The functor that embeds the category of commutative algebras to associative algebras has the left adjoint - the quotient by the commutant ideal. For any dg-algebra $A$ let $A_{Ab}$ denote the derived functor of the quotient by the commutant ideal, i. e. take a free resolution of the algebra and then take the quotient by two-sided ideal generated by commutators. There is the canonical map $A \to A_{Ab}$.

Suppose that $A$ is the algebra of rational cohomology of a homotopy type $X$.

**My question is:** does $A_{Ab}$ has some geometric interpretation? More precisely:
does there exist a functor $M$ from homotopy types to homotopy types and a natural transformation $e: M \to id$ such that $H^*(M(X))=A_{Ab}$ and $e$ gives the canonical map?

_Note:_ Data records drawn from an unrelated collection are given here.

Lemma callback_prints_witness :
  exists s' out,
    detection_callback_full latin1_db None None now1 dev_nameless adv_mixed
      [pkt_test now0] = Ok (s', out) /\
    length s' = 2%nat /\ length out = 7%nat.
Proof.
  destruct (detection_callback_full latin1_db None None now1 dev_nameless
              adv_mixed [pkt_test now0]) as [[s' out]|e] eqn:E;
    [|vm_compute in E; discriminate].
  exists s', out. split; [reflexivity|].
  destruct (callback_prints_new_packets_only _ _ _ _ _ _ _ _ _ E)
    as [_ [[Hl Ho]|(packet & _ & Hs & _ & Ho)]].
  - exfalso. vm_compute in E. injection E as <- <-. discriminate Hl.
  - split; [rewrite Hs, length_app; reflexivity|exact Ho].
Defined.

Lemma uuid_element_uses_last_four_digits_witness :
  service_uuid_element latin1_db battery_uuid =
    emit ([0x03; 0x03] ++ le16 (hex_value (lit "180f"))) /\
  0 <= hex_value (lit "180f") <= 0xFFFF.
Proof.
  assert (H1 : Forall is_hex_digit (lit "0000"))
    by (repeat constructor; eexists; reflexivity).
  assert (H2 : Forall is_hex_digit (lit "180f"))
    by (repeat constructor; eexists; reflexivity).
  exact (uuid_element_uses_last_four_digits latin1_db (lit "0000") (lit "180f")
           (lit "0000-1000-8000-00805f9b34fb") H1 H2 eq_refl eq_refl).
Defined.

Lemma large_entry_is_cut_witness :
  exists p,
    parse_advertisement_data latin1_db now0 dev_nameless adv_long = Ok p /\
    (31 < length (fst (build_ad_data latin1_db dev_nameless adv_long)))%nat /\
    length (raw_data p) = 31%nat.
Proof.
  destruct (parse_advertisement_data latin1_db now0 dev_nameless adv_long)
    as [p|e] eqn:E; [|vm_compute in E; discriminate].
  exists p. split; [reflexivity|].
  destruct (large_entry_is_cut latin1_db now0 dev_nameless adv_long p
              0x004C (repeat x01 28) E (or_introl eq_refl)
              ltac:(cbn; lia)) as (_ & _ & H3 & _ & H5).
  split; [exact H3|exact H5].
Defined.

There is a similar question on the geometric meaning of $A_{Ab}$ for $A=H_*(\Omega X)$, the homology of a loop space with the Pontryagin product. The answer to this question is simple: $A_{Ab}=H_*(\Omega^{\infty+1}\Sigma^{\infty} X)$ and the canonical map is induced by the canonical $\Omega X\to \Omega^{\infty+1}\Sigma^{\infty} X$.

Note that the Lie algebra of rational homotopy groups $\pi_{*-1}M(X)$ must be $L(U(\pi_{*-1} X))$, where $U$ is the universal enveloping algebra and $L$ makes an associative algebra into Lie algebra with the commutator as the Lie bracket.

It seems that my question is related with this one.